Written by on September 6, 2017 in Tropics

Hurricane Irma still remains a very dangerous category 5 hurricane with sustained winds at 185 mph with much higher gusts.

Hurricane Irma
5:00 PM EDT on September 06, 2017
Location 18.8 N -65.4 W
Winds: 185 mph Gust: 225 mph
Pressure: 914 mb
Category: 5
Moving: WNW at 16 mph

Irma is going WNW which will take the center just north of Puerto Rico and later Cuba. While the eye will remain offshore hurricane conditions extend outwards of 50 miles from the center.

As Irma reaches the Bahamas, her intensity will remain strong over the short term but increasing shear and the interaction with the islands will very slowly weaken the hurricane. Even with this weakening, the hurricane is expected to be a category 4 hurricane as it approaches Florida.

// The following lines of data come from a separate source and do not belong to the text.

(** [detail::PlaneAccessProxy<Derived>::get]:
    [return p.coeffs()[PlaneCoefficientIndexTrait<Derived>()];] *)
Definition get (t : PlaneTag) (p : Plane) : option double :=
  coeff (coeffs p) (PlaneCoefficientIndexTrait t).

(** ** ProjectionDescription *)

Record ProjectionDescription := mkProjectionDescription {
  hFOVDegrees : double;
  vFOVDegrees : double;
  overlapPercent : double;
  cop : Point2d
}.

(** A default-constructed [ProjectionDescription]: the default member
    initializers give [overlapPercent = 100.] and [cop = {0.5, 0.5}]; the
    two fields of view have none, so their values [h] and [v] are whatever
    the storage held (zero under value-initialization). *)
Definition ProjectionDescription_default (h v : double)
  : ProjectionDescription :=
  mkProjectionDescription h v 100%float (0.5%float, 0.5%float).

(** ** InclusiveBounds<T> *)

Record InclusiveBounds (T : Type) := mkInclusiveBounds {
  valid_ : bool;
  minVal_ : T;
  maxVal_ : T
}.

Section InclusiveBounds_members.
Context {T : Type} `{Compare T}.

(** [InclusiveBounds() = default;]: [valid_ = false] by its default
    member initializer; [minVal_] and [maxVal_] have none, so their
    values [m] and [M] are whatever the storage held. *)
Definition InclusiveBounds_default (m M : T) : InclusiveBounds T :=
  mkInclusiveBounds false m M.

(** [[
    InclusiveBounds(value_type minVal, value_type maxVal)
        : valid_(true), minVal_(minVal), maxVal_(maxVal) {
        if (maxVal_ < minVal_) { using std::swap; swap(minVal_, maxVal_); }
    }
    ]] *)
Definition InclusiveBounds_make (minVal maxVal : T) : InclusiveBounds T :=
  let b := mkInclusiveBounds true minVal maxVal in
  if lt (maxVal_ b) (minVal_ b)
  then mkInclusiveBounds (valid_ b) (maxVal_ b) (minVal_ b)
  else b.

(** [explicit operator bool() const { return valid_; }] *)
Definition to_bool (b : InclusiveBounds T) : bool := valid_ b.

(** [return (!valid_) || (val >= minVal_ && val <= maxVal_);] *)
Definition contains (b : InclusiveBounds T) (val : T) : bool :=
  negb (valid_ b) || (ge val (minVal_ b) && le val (maxVal_ b)).

(** [return valid_ && (val < minVal_ || val > maxVal_);] *)
Definition outside (b : InclusiveBounds T) (val : T) : bool :=
  valid_ b && (lt val (minVal_ b) || gt val (maxVal_ b)).

Definition getMin (b : InclusiveBounds T) : T := minVal_ b.
Definition getMax (b : InclusiveBounds T) : T := maxVal_ b.
End InclusiveBounds_members.

Definition InclusiveBoundsd : Type := InclusiveBounds double.

(** Comparison of an integer type is comparison of its values. *)
#[export] Instance Compare_Z : Compare Z := {
  lt := Z.ltb;
  le := Z.leb
}.

(** ** XYInclusiveBounds<T> *)

Record XYInclusiveBounds (T : Type) := mkXYInclusiveBounds {
  xBounds : InclusiveBounds T;
  yBounds : InclusiveBounds T
}.

(** [return static_cast<bool>(x) || static_cast<bool>(y);] *)
Definition XY_to_bool {T} (b : XYInclusiveBounds T) : bool :=
  valid_ (xBounds b) || valid_ (yBounds b).

(** ** XYZ::distanceFrom *)

(** Binary [-] and [std::sqrt], which [distanceFrom] adds to the
    operators of [Arith]. *)
Class Metric (T : Type) := {
  sub : T -> T -> T;
  sqrt : T -> T
}.

#[export] Instance Metric_double : Metric double := {
  sub := PrimFloat.sub;
  sqrt := PrimFloat.sqrt
}.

Which brings us to the longer range forecast. Irma is still being kept on a WNW direction as the ridge over the Atlantic extends north of the hurricane. Irma will turn northward in response to the trough approaching the southeast this weekend. When that turn occurs will affect how far off the coast the center will travel. Right now there is some uncertainty of where and when the turn will occur though some of the models are beginning to narrow as indicated below.




The GFS ensemble is a little less clustered around the turn northward this weekend.


Regardless of the exact location of the center, strong hurricane conditions will occur inland even if the center does not actually make landfall in Florida. All residents along the southeast coast will also be impacted by Hurricane Irma. If you are in a location that is hurricane prone, take action now.

Elsewhere in the Atlantic, Hurricane Jose is being overshadowed by Hurricane Irma. Jose is now a category 1 hurricane with winds near 75 mph. The forecast track keeps Jose north of the Islands and over the open Atlantic. The forecast beyond 5 days is quite amusing with some models turning the hurricane northward before sending it back around in a loop. Too early to tell whether that will actually happen but its definitely interesting.

Then there is the underdog Katia in the Gulf of Mexico who found a way to become a category 1 hurricane. Katia will remain nearly stationary off the coast of Mexico before moving southwest this weekend making landfall over Mexico.